## WORK ORDER
Pull every line of the entries that has the word "Inductive".

Top of DATA FOR REVIEW

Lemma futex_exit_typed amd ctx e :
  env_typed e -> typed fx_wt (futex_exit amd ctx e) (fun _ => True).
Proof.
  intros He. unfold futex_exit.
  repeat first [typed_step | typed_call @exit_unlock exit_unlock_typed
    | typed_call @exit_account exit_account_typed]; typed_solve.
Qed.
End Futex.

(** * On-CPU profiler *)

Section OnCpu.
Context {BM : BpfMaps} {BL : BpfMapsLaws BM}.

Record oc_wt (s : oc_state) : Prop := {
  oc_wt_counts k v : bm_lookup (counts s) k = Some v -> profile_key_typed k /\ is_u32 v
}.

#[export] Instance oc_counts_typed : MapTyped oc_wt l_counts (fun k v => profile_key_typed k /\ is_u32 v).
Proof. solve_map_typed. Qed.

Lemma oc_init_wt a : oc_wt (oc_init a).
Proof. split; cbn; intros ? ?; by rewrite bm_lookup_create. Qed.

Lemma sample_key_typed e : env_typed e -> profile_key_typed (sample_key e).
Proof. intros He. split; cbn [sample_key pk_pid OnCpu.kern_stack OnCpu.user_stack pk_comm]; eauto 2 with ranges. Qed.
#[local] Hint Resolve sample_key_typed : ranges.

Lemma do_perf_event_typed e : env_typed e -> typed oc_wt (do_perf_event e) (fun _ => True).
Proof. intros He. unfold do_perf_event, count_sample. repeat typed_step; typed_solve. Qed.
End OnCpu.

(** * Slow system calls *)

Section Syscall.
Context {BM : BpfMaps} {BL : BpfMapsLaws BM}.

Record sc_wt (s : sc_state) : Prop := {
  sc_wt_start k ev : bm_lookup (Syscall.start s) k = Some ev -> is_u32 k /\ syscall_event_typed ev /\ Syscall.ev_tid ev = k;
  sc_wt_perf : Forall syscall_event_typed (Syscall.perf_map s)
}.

Bottom of DATA FOR REVIEW
Top of DATA FOR REVIEW

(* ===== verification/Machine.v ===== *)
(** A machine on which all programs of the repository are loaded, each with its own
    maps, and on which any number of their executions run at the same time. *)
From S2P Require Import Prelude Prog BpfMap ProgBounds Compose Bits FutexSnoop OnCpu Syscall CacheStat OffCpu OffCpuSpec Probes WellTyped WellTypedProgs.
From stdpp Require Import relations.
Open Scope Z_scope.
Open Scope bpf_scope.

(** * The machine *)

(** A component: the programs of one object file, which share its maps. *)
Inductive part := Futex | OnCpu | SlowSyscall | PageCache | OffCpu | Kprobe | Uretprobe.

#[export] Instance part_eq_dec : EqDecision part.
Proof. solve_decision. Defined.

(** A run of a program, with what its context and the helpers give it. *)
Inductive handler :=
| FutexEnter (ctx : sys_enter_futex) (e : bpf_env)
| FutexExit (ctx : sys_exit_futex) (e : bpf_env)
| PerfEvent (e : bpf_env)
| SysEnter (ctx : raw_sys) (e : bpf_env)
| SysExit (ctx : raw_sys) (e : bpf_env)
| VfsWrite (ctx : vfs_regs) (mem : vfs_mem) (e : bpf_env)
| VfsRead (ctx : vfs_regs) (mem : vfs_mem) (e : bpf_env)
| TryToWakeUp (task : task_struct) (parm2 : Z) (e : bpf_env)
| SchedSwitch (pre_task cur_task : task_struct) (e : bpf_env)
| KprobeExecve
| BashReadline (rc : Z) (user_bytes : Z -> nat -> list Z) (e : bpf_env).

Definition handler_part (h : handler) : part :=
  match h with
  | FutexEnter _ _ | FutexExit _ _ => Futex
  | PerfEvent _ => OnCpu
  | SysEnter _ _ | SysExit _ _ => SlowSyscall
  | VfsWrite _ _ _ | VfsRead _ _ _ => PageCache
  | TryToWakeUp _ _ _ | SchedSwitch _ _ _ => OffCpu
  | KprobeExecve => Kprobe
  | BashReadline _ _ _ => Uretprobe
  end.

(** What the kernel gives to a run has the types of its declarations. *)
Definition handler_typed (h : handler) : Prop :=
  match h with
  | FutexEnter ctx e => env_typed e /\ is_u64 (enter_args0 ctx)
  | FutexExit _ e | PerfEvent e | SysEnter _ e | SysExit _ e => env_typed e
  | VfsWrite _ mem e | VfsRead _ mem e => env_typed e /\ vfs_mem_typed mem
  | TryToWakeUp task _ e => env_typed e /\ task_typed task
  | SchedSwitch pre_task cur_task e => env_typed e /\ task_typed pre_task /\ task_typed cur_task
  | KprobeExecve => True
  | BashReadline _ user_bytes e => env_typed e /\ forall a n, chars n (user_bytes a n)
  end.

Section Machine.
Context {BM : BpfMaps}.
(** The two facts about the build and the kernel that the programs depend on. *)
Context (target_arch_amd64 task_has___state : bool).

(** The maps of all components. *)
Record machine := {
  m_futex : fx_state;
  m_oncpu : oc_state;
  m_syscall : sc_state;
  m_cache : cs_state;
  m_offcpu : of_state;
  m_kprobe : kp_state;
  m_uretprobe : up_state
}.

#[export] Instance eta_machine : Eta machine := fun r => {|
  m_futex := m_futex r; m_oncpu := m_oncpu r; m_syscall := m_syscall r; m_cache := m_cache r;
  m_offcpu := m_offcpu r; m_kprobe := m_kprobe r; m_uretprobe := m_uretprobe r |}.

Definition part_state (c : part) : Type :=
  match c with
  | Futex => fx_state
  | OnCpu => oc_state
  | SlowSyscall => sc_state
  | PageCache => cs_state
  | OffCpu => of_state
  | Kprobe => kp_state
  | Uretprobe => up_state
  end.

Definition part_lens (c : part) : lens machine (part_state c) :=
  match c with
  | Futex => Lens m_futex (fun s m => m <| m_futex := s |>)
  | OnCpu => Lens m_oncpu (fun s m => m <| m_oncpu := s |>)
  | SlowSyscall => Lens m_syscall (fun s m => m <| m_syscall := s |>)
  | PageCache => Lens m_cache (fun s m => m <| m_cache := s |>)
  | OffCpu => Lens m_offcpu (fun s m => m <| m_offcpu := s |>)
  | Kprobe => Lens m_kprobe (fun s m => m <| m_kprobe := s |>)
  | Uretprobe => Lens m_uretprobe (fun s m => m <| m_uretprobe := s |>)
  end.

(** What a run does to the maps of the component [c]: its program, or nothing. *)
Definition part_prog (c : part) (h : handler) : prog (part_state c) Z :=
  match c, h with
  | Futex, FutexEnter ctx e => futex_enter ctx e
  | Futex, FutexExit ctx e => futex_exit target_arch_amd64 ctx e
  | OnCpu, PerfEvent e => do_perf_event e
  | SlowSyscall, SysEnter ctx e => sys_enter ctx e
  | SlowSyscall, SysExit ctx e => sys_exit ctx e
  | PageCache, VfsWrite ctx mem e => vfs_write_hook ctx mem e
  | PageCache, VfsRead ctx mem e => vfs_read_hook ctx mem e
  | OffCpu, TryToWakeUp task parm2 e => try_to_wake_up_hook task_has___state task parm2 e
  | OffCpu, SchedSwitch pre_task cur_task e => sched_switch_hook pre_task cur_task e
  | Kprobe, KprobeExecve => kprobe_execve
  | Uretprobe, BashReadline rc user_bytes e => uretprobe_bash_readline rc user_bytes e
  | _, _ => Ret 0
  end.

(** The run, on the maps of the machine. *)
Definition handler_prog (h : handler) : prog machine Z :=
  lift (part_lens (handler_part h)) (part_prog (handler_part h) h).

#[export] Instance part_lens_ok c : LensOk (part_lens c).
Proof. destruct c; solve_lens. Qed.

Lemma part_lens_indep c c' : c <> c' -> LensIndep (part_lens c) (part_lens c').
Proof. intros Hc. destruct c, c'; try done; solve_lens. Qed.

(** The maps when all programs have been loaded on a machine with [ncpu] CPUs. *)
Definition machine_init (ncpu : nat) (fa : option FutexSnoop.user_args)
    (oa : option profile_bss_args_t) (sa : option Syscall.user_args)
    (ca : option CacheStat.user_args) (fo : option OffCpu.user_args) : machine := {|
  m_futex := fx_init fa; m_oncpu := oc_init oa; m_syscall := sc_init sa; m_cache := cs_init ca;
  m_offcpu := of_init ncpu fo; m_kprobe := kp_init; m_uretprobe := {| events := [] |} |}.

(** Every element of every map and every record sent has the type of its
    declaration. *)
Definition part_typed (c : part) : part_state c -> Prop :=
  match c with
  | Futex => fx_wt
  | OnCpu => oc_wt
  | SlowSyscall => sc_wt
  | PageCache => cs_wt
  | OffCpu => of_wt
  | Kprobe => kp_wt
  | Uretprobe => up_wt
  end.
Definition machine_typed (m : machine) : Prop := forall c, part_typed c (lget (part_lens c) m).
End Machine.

Bottom of DATA FOR REVIEW

## SOLUTION FOR THIS TASK
Inductive part := Futex | OnCpu | SlowSyscall | PageCache | OffCpu | Kprobe | Uretprobe.
Inductive handler :=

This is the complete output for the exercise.